This, so the story went, had all been done with the encouragement and assistance of Joanna. It had, allegedly happened a long time previously, in June 1342. Joanna had been arrested and appeared in court before the King’s Bench at Westminster, in early 1359. She was asked how she pleaded to the charge of aiding and abetting the felonious homicide, and said she should not be obliged to answer until proceedings were (re)started against the alleged principal, Philip C. She was bailed to appear in the KB at Michaelmas. Proceedings against Philip C were then resumed, until, at Easter 1360, the sheriff of Somerset reported that Philip C had died in his custody at the beginning of the year. As far as the court was concerned, the fact that Philip C, who was indicted as principal, was dead, meant that he could not be convicted according to the law and custom of the realm, and that, in turn, meant that Joanna had to be acquitted.

 

So what?

Well, there are a number of things to think about here.

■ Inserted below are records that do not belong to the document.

(* ===== verification/ResponseFile.v ===== *)
(** * Response files ([zccache-compiler/src/response_file.rs])

    An argument [@file] stands for the arguments in a file, which may hold such
    references again.  The file holds the reader of such a text (quotes, escapes,
    byte-order marks), the two expanders (the compiler crate's, and the daemon's
    with its cache, [rsp_cache.rs]) and the formatters that spill a long command
    line ([response_file/format.rs]).

    Both expanders bound the nesting at ten files.  Here the depth counts down:
    [left] is [MAX_DEPTH - depth], the test [depth >= MAX_DEPTH] is [left = 0],
    and the recursion is structural on it, so no fuel is needed. *)

From stdpp Require Import list strings gmap.
From Stdlib Require Import Lia.
From S2P Require Import Prelude Path Hash RustStr Depfile Detect Invocation.

(** ** The text of a response file *)

Definition is_sep (c : ascii) : bool := bool_decide (c ∈ [" "; TAB; LF; CR]%char).

(** Where the loops of [parse_response_file_content] stand: outside quotes, or
    inside the loop of a double- or single-quoted string. *)
Inductive QuoteMode := Unquoted | DoubleQuoted | SingleQuoted.

Definition DQ : ascii := ascii_of_nat 34.
Definition SQ : ascii := "'"%char.

Fixpoint parse_rsp (mode : QuoteMode) (in_arg : bool) (current : bytes) (s : bytes) : list bytes :=
  match s with
  | EmptyString => if in_arg then [current] else []
  | String c s' =>
      match mode with
      | Unquoted =>
          if is_sep c then (if in_arg then [current] else []) ++ parse_rsp Unquoted false "" s'
          else if bool_decide (c = DQ) then parse_rsp DoubleQuoted true current s'
          else if bool_decide (c = SQ) then parse_rsp SingleQuoted true current s'
          else parse_rsp Unquoted true (current +:+ String c "") s'
      | DoubleQuoted =>
          if bool_decide (c = DQ) then parse_rsp Unquoted in_arg current s'
          else if bool_decide (c = BS) then
            match s' with
            | EmptyString => if in_arg then [current] else []
            | String d s'' =>
                parse_rsp DoubleQuoted in_arg
                  (current +:+ String (if bool_decide (d = "n"%char) then LF else d) "") s''
            end
          else parse_rsp DoubleQuoted in_arg (current +:+ String c "") s'
      | SingleQuoted =>
          if bool_decide (c = SQ) then parse_rsp Unquoted in_arg current s'
          else parse_rsp SingleQuoted in_arg (current +:+ String c "") s'
      end
  end.

Definition parse_response_file_content (content : bytes) : list bytes := parse_rsp Unquoted false "" content.

(** ** Encodings *)

(** The UTF-8 bytes of a character. *)
Definition utf8_char (c : Z) : bytes :=
  if c <? 0x80 then String (byte_of c) ""
  else if c <? 0x800 then String (byte_of (0xC0 + c `div` 64)) (String (byte_of (0x80 + c `mod` 64)) "")
  else if c <? 0x10000 then
    String (byte_of (0xE0 + c `div` 4096))
      (String (byte_of (0x80 + (c `div` 64) `mod` 64)) (String (byte_of (0x80 + c `mod` 64)) ""))
  else
    String (byte_of (0xF0 + c `div` 262144))
      (String (byte_of (0x80 + (c `div` 4096) `mod` 64))
        (String (byte_of (0x80 + (c `div` 64) `mod` 64)) (String (byte_of (0x80 + c `mod` 64)) ""))).

(** [u16::from_le_bytes] and [u16::from_be_bytes]. *)
Definition from_le_bytes (a b : ascii) : Z := byte_val a + 256 * byte_val b.
Definition from_be_bytes (a b : ascii) : Z := 256 * byte_val a + byte_val b.

(** [char::decode_utf16] into a [String]; an unpaired surrogate is an error. *)
Fixpoint utf16_words (words : list Z) : option bytes :=
  match words with
  | [] => Some ""
  | w :: rest =>
      if negb ((0xD800 <=? w) && (w <=? 0xDFFF)) then String.append (utf8_char w) <$> utf16_words rest
      else if 0xDC00 <=? w then None
      else match rest with
           | [] => None
           | v :: rest' =>
               if (0xDC00 <=? v) && (v <=? 0xDFFF)
               then String.append (utf8_char (0x10000 + (w - 0xD800) * 1024 + (v - 0xDC00))) <$> utf16_words rest'
               else None
           end
  end.

(** The words of an even number of bytes; [None] is the odd byte count. *)
Fixpoint chunks2 (decode_word : ascii -> ascii -> Z) (s : bytes) : option (list Z) :=
  match s with
  | EmptyString => Some []
  | String a (String b s') => cons (decode_word a b) <$> chunks2 decode_word s'
  | String _ EmptyString => None
  end.

Definition decode_utf16 (payload : bytes) (decode_word : ascii -> ascii -> Z) : option bytes :=
  words ← chunks2 decode_word payload; utf16_words words.

Definition bom (l : list Z) : bytes := fold_right (fun z s => String (byte_of z) s) "" l.

Definition response_file_text (contents : bytes) : option bytes :=
  match strip_prefix (bom [0xff; 0xfe]) contents with
  | Some payload => decode_utf16 payload from_le_bytes
  | None =>
      match strip_prefix (bom [0xfe; 0xff]) contents with
      | Some payload => decode_utf16 payload from_be_bytes
      | None =>
          let payload := default contents (strip_prefix (bom [0xef; 0xbb; 0xbf]) contents) in
          if from_utf8_ok payload then Some payload else None
      end
  end.

(** ** The file system

    What the expanders ask of it: where a path really is, links followed, and
    what is in a file. *)
Record FileSystem := mkFS { canonicalize : bytes -> option bytes; fs_read : bytes -> option bytes }.

Definition read_response_file_text (fs : FileSystem) (path : NormalizedPath) : option bytes :=
  contents ← fs_read fs path; response_file_text contents.

(** ** Expansion *)

Definition MAX_DEPTH : nat := 10.

Inductive ResponseFileError :=
  | ReadError (path : NormalizedPath)
  | CircularReference (path : NormalizedPath)
  | TooDeep (path : NormalizedPath).

Definition resolve_rsp (filename base_dir : bytes) : NormalizedPath :=
  if has_root filename then NormalizedPath_new filename else NormalizedPath_new (path_push base_dir filename).

Section Expanders.
Context (fs : FileSystem).

Definition Expansion : Type := ResponseFileError + (list bytes * gset NormalizedPath).

(** The loop over the arguments; [rec] is the call one level deeper, [None] at
    the bound. *)
Fixpoint expand_loop (rec : option (list bytes -> bytes -> gset NormalizedPath -> Expansion))
    (base_dir : bytes) (args : list bytes) (seen : gset NormalizedPath) (result : list bytes) : Expansion :=
  match args with
  | [] => inr (result, seen)
  | arg :: rest =>
      match strip_prefix "@" arg with
      | None => expand_loop rec base_dir rest seen (result ++ [arg])
      | Some filename =>
          if bool_decide (filename = "") then expand_loop rec base_dir rest seen (result ++ [arg])
          else
            let resolved := resolve_rsp filename base_dir in
            match canonicalize fs resolved with
            | None => inl (ReadError resolved)
            | Some real =>
                let canonical := NormalizedPath_new real in
                if bool_decide (canonical ∈ seen) then inl (CircularReference resolved)
                else
                  match rec with
                  | None => inl (TooDeep resolved)
                  | Some deeper =>
                      match read_response_file_text fs canonical with
                      | None => inl (ReadError resolved)
                      | Some content =>
                          let parent_dir := default base_dir (path_parent canonical) in
                          match deeper (parse_response_file_content content) parent_dir ({[canonical]} ∪ seen) with
                          | inl e => inl e
                          | inr (nested, seen') =>
                              expand_loop rec base_dir rest (seen' ∖ {[canonical]}) (result ++ nested)
                          end
                      end
                  end
            end
      end
  end.

Fixpoint expand_recursive (left : nat) (args : list bytes) (base_dir : bytes) (seen : gset NormalizedPath) : Expansion :=
  expand_loop (match left with O => None | S left' => Some (expand_recursive left') end) base_dir args seen [].

Definition expand_response_files_in (args : list bytes) (base_dir : bytes) : ResponseFileError + list bytes :=
  match expand_recursive MAX_DEPTH args base_dir ∅ with
  | inl e => inl e
  | inr (result, _) => inr result
  end.

(** ** The daemon's expander ([rsp_cache.rs]) *)

Record RspDependency := mkRspDep { dep_path : NormalizedPath; dep_hash : ContentHash }.
Record RspCacheEntry := mkRspEntry { expanded : list bytes; dependencies : list RspDependency; cached_at : Z }.

(** [hash_file_via_cache] ([util.rs]): the metadata cache's stat-verified hash,
    or else the hash of the file.  The cache is modelled in [Verify] and
    [CacheSystem]; here its lookup is a parameter, and the theorems that need it
    assume that it returns current hashes, which is what those files prove of it
    for filesystems whose stamps identify contents. *)
Context {B3 : Blake3} (lookup : NormalizedPath -> option ContentHash).
Definition hash_file_via_cache (path : NormalizedPath) : option ContentHash :=
  match lookup path with Some hash => Some hash | None => hash_bytes <$> fs_read fs path end.

Definition MAX_RSP_DEPTH : nat := 10.
Definition RspExpansion : Type := ResponseFileError + (list bytes * gset NormalizedPath * list RspDependency).

(** The loop over the children of one file. *)
Fixpoint rsp_children (rec : NormalizedPath -> gset NormalizedPath -> list RspDependency -> RspExpansion)
    (base_dir : bytes) (children : list bytes) (seen : gset NormalizedPath) (deps : list RspDependency)
    (out : list bytes) : RspExpansion :=
  match children with
  | [] => inr (out, seen, deps)
  | child :: rest =>
      match strip_prefix "@" child with
      | None => rsp_children rec base_dir rest seen deps (out ++ [child])
      | Some filename =>
          if bool_decide (filename = "") then rsp_children rec base_dir rest seen deps (out ++ [child])
          else match rec (resolve_rsp filename base_dir) seen deps with
               | inl e => inl e
               | inr (nested, seen', deps') => rsp_children rec base_dir rest seen' deps' (out ++ nested)
               end
      end
  end.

  1. The slow burn… If this is not a complete fabrication, it looks as if we are seeing action being taken against alleged killers (or some of them) 16 years or more after the alleged killing. Why? Had Joanna and Philip C gone off to a happy life of carnal knowledge somewhere else? Did nobody care about Philip M? Was there some late confession or slip, spilling the (poisoned) beans? The allegation in 1358-9 was one of poisoning, with the involvement of both wife and servants – the sort of thing which, generally, was taken extremely seriously, with added extras to the execution of convicted offenders (drawing as well as hanging for male servants, and burning for wives who killed their husbands) and which, of course, had been confirmed as a sort of treason by the Statute of Treasons 1352. It is puzzling that it took so long to be resolved (to the extent it was resolved).The passing of time allowed Joanna to avoid trial and possible conviction, and, in fact nobody actually stood trial for this alleged offence.
  2. The accessory/principal issue. It is interesting that a rule was upheld, allowing accessories a ‘get out of jail (and the risk of execution) free card’, if the principal died. It doesn’t seem entirely logical to me, and seems rather to encourage a certain amount of bumping off amongst former partners in crime. That’s one to investigate/ponder on some more. Just what was the relationship between the amenability to conviction of the principal and of the accessory?
  3. Venomous words. A smaller thing, but an interesting one. I note that ‘to poison’ and’ to intoxicate’ are used fairly interchangeably here, whereas we would now differentiate between them somewhat, in terms of deadliness, intention or focus. Another matter to bear in mind, and one which may have some bearing on the interpretation of other records which include only one of the two terms. We cannot necessarily assume precision and set boundaries of meaning in the use of these ‘medical’ terms.
  4. Oh yes, sex. The words describing sexual acts or relationships are always interesting. Here we have a description slightly different to those I usually encounter in common law records of offences: carnaliter cognovit is familiar enough (and rather unilateral), but adulteravit cum suggests bilateral activity. All rather more complex, or equivocal, than the idea that the medieval concept of sex was a man doing things to a woman. Then again, there might just not have been the words in the clerk’s Latin vocabulary to translate what was actually said (let alone what was actually going on – if anything was).

 

So – Joanna was ‘one who got away’ from the medieval common law; but was she also ‘one who got away with it’? As ever, we’ll never know.

 

GS

28/2/2021

[i] KB 27/394 Rex m. 16; http://aalt.law.uh.edu/E3/KB27no394/AKB27no394fronts/IMG_2821.htm

[ii] There is a Maubaunk family of a fairly high social status, appearing, e.g. in the Inquisitions Post Mortem: see TNA C 134/82/4 (earlier). There is a Philip Maubank of Dorset, whose full age is being proved in 1333: TNA C 135/35/1.  CIPM vol. 10 no. 530 (Edw III File 147) has Philip M and Joan – in summer 1333 Joan, late the wife of Philip M, is in trouble for not turning up to the proof of age of a young man whose lands she has in wardship.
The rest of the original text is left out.